Every so often, scientists conduct studies on matters that everyone already knows.1 Only 1 in 5 claims made in commercials for cosmetics are trustwothy, the Times tell us. According to the study, published in the Journal of Global Fashion Marketing, most claims are in categories like, “vague” “omits key information” or “outright lies.”
Marketers want to promote their product, which isn’t a problem. You, as a consumer would like to know good products. It’s when marketers convince you of value that isn’t there that you end up short. Most of us don’t take marketing literally at face value. At the same time, marketing works. That there is such a high concentration of marketing babble in cosmetics suggests that it works; the proof is in the pudding. How do you protect yourself from being a gullible Jane or Joe? Since cosmetics are not regulated in the same way that drugs are, marketers have all the leverage in making creative omissions of fact. This means that the buyer beware principle applies. Being educated about common tactics can help you be more aware of what’s evidence-based and what’s just mumbo jumbo.
Tactic 1: The Poetry of Empty Phrases
We are marketed to so often that most of us are already familiar with oft used empty phrases that are endemic to the particular industry. Vague “feel” words evoke emotions while avoiding any verifiable claim. Verifiable claims can be falsified, and most countries have regulations that restrict outright false claims.
Use the list of feel words below, and you too can be a skin care marketer!
|Scientifically advanced||Skin Tone||Restores||Spots|
- Example’s scientifically advanced revitalizing emollients banish imperfections overnight.
- Example’s professional-grade botanical formula restores and energizes dull skin.
While generating word salads can seem like a fun career, in a decade we’ll no doubt have computer algorithms that use Bayesian modelling to replace the “fun” aspects of the job.
Solution: While it’s good to be aware that marketers are trying to manipulate your emotions, this is certainly not unique to skincare and nothing to be offended about. This is because there is undeniably a subjective element to skincare. I could make a similar list of how to be a “wine snob” or “obnoxious foodie,” but there is no crime in that right? If you like it, use it. If you don’t, then don’t. If you’re not sure, pause and think to yourself whether “increases radiance and diffuses micro-imbalances in the skin” really means anything.
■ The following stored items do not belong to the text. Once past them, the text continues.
Lemma code_inj c n : is_code n c = true -> c = ascii_of_N n.
Proof. unfold is_code, code. intros <-%N.eqb_eq. symmetry. apply ascii_N_embedding. Qed.
Lemma number_char_cases p c : number_char c && negb (is_sign c && negb (is_exponent p)) = true ->
  (is_alnum c = true \/ c = "."%char \/ c = "_"%char) \/ (p = "e"%char \/ p = "E"%char) /\ (c = "+"%char \/ c = "-"%char).
Proof.
  unfold number_char, is_sign, is_exponent. destruct (is_alnum c); [by auto|]. cbn [orb].
  destruct (is_code 46 c) eqn:E1; [apply code_inj in E1; auto|]. destruct (is_code 95 c) eqn:E2; [apply code_inj in E2; auto|].
  destruct (is_code 43 c) eqn:E3; [apply code_inj in E3|destruct (is_code 45 c) eqn:E4; [apply code_inj in E4|done]]; cbn [orb andb];
    (destruct (is_code 101 p) eqn:E5; [apply code_inj in E5; auto|]); (destruct (is_code 69 p) eqn:E6; [apply code_inj in E6; auto|done]).
Qed.
Lemma number_span_spec p s : (number_span p s).1 +:+ (number_span p s).2 = s /\ number_tail p (number_span p s).1.
Proof.
  revert p; induction s as [|c s IH]; intros p; [split; [done|constructor]|]. cbn [number_span].
  destruct (_ && _) eqn:Hc; [|split; [done|constructor]].
  destruct (IH c) as [H1 H2]. destruct (number_span c s) as [a b]. cbn in *. split; [by rewrite H1|].
  apply number_char_cases in Hc as [Hc|[Hp Hc]]; [by apply tail_plain|by apply tail_sign].
Qed.
Lemma number_tail_chars p s : number_tail p s -> str_forall number_char s = true.
Proof.
  unfold number_char. induction 1 as [|p c s Hc _ IH|p c s _ Hc _ IH]; [done|..]; cbn [str_forall]; rewrite IH, andb_true_r.
  - destruct Hc as [->|[->| ->]]; by rewrite ?orb_true_r.
  - destruct Hc as [->| ->]; by rewrite ?orb_true_r.
Qed.

Lemma span_rest p s : next_is p (span p s).2 = false.
Proof.
  induction s as [|c s IH]; [done|]. cbn. destruct (p c) eqn:Hc; [|cbn; done]. by destruct (span p s).
Qed.

Lemma dollar_tag_spec s tag : SqlConsole.dollar_tag s = Some tag ->
  SqlConsole.dollar_tag tag = Some tag /\ s = tag +:+ str_drop (String.length tag) s /\ last_is (is_code 36) tag = true.
Proof.
  unfold SqlConsole.dollar_tag at 1. destruct s as [|d s]; [done|]. destruct (negb _) eqn:Hd; [done|].
  pose proof (span_app SqlConsole.is_tag_char s) as Happ. pose proof (span_all SqlConsole.is_tag_char s) as Hall.
  destruct (span SqlConsole.is_tag_char s) as [nm rest] eqn:Es. cbn in Happ, Hall. destruct rest as [|e rest]; [done|].
  destruct (SqlConsole.is_char 36 e) eqn:He; [|done]. cbn [andb].
  destruct (match nm with "" => true | String c _ => SqlConsole.is_tag_start c end) eqn:Hn; [|done]. intros [= <-].
  assert (Hspan : span SqlConsole.is_tag_char (nm +:+ String e "") = (nm, String e "")).
  { clear -Hall He. induction nm as [|c nm IH]; cbn.
    - unfold SqlConsole.is_char in He. apply N.eqb_eq in He.
      replace e with (ascii_of_N 36); [done|]. unfold code in He. rewrite <- He. apply ascii_N_embedding.
    - cbn in Hall. apply andb_true_iff in Hall as [-> Hall]. by rewrite (IH Hall). }
  split_and!.
  - unfold SqlConsole.dollar_tag. rewrite Hd, Hspan, He. cbn [andb]. by rewrite Hn.
  - replace (String d s) with ((String d (nm +:+ String e "")) +:+ rest) at 2.
    + rewrite SqlConsole.str_drop_exact. rewrite <- Happ. cbn. by rewrite append_assoc.
    + rewrite <- Happ. cbn. by rewrite append_assoc.
  - rewrite last_is_cons. destruct (nm +:+ String e "") eqn:E2; [by destruct nm|]. rewrite <- E2, last_is_app. exact He.
Qed.

Lemma find_split n s k : SqlConsole.find n s = Some k -> exists a b, s = a +:+ n +:+ b /\ String.length a = k.
Proof.
  revert k; induction s as [|c s IH]; intros k; cbn [SqlConsole.find].
  - destruct n; [|done]. intros [= <-]. by exists "", "".
  - destruct (starts_with n (String c s)) eqn:Hs.
    + intros [= <-]. apply starts_with_app in Hs as [u Hu]. by exists "", u.
    + destruct (SqlConsole.find n s) as [k'|]; [|done]. intros [= <-]. destruct (IH _ eq_refl) as (a & b & -> & <-).
      by exists (String c a), b.
Qed.

(** One turn of the loop reads a blank or a lexeme. *)
Definition read_one (c : ascii) (s : string) (found : option token * string) : Prop :=
  match found.1 with
  | None => is_blank c = true /\ found.2 = s
  | Some t => exists raw, String c s = raw +:+ found.2 /\ raw <> "" /\ lexeme raw t /\ whole t found.2
  end.

Lemma quoted_literal_spec e label s found : quoted_literal e label s = Ok found ->
  exists body, found.1 = Some (Literal, "'" +:+ body +:+ "'") /\ s = body +:+ "'" +:+ found.2 /\ quoted_body "'" e body.
Proof.
  unfold quoted_literal. destruct (until_quote _ _ _) as [[b r]|] eqn:E; [|done]. intros [= <-].
  apply until_quote_spec in E as (-> & Hb & _). by exists b.
Qed.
Tactic 2: Read Between the Lines and Non-Claims
To imply something, without spelling it out. It’s up to you, the reader, to go ahead and make the conclusion.
- Clinically Proven: To do what?
- Dermatologist Tested: And what did they think?
- pH balanced: Why don’t we pour some acid or base on your skin?
- Helps/Improves the appearance of: Unverifiable feels.
- Studies show that: What studies? By whom?
Solution: Don’t assume. Respect the difference between claims and non-claims, and think about what’s being said and what’s being implied.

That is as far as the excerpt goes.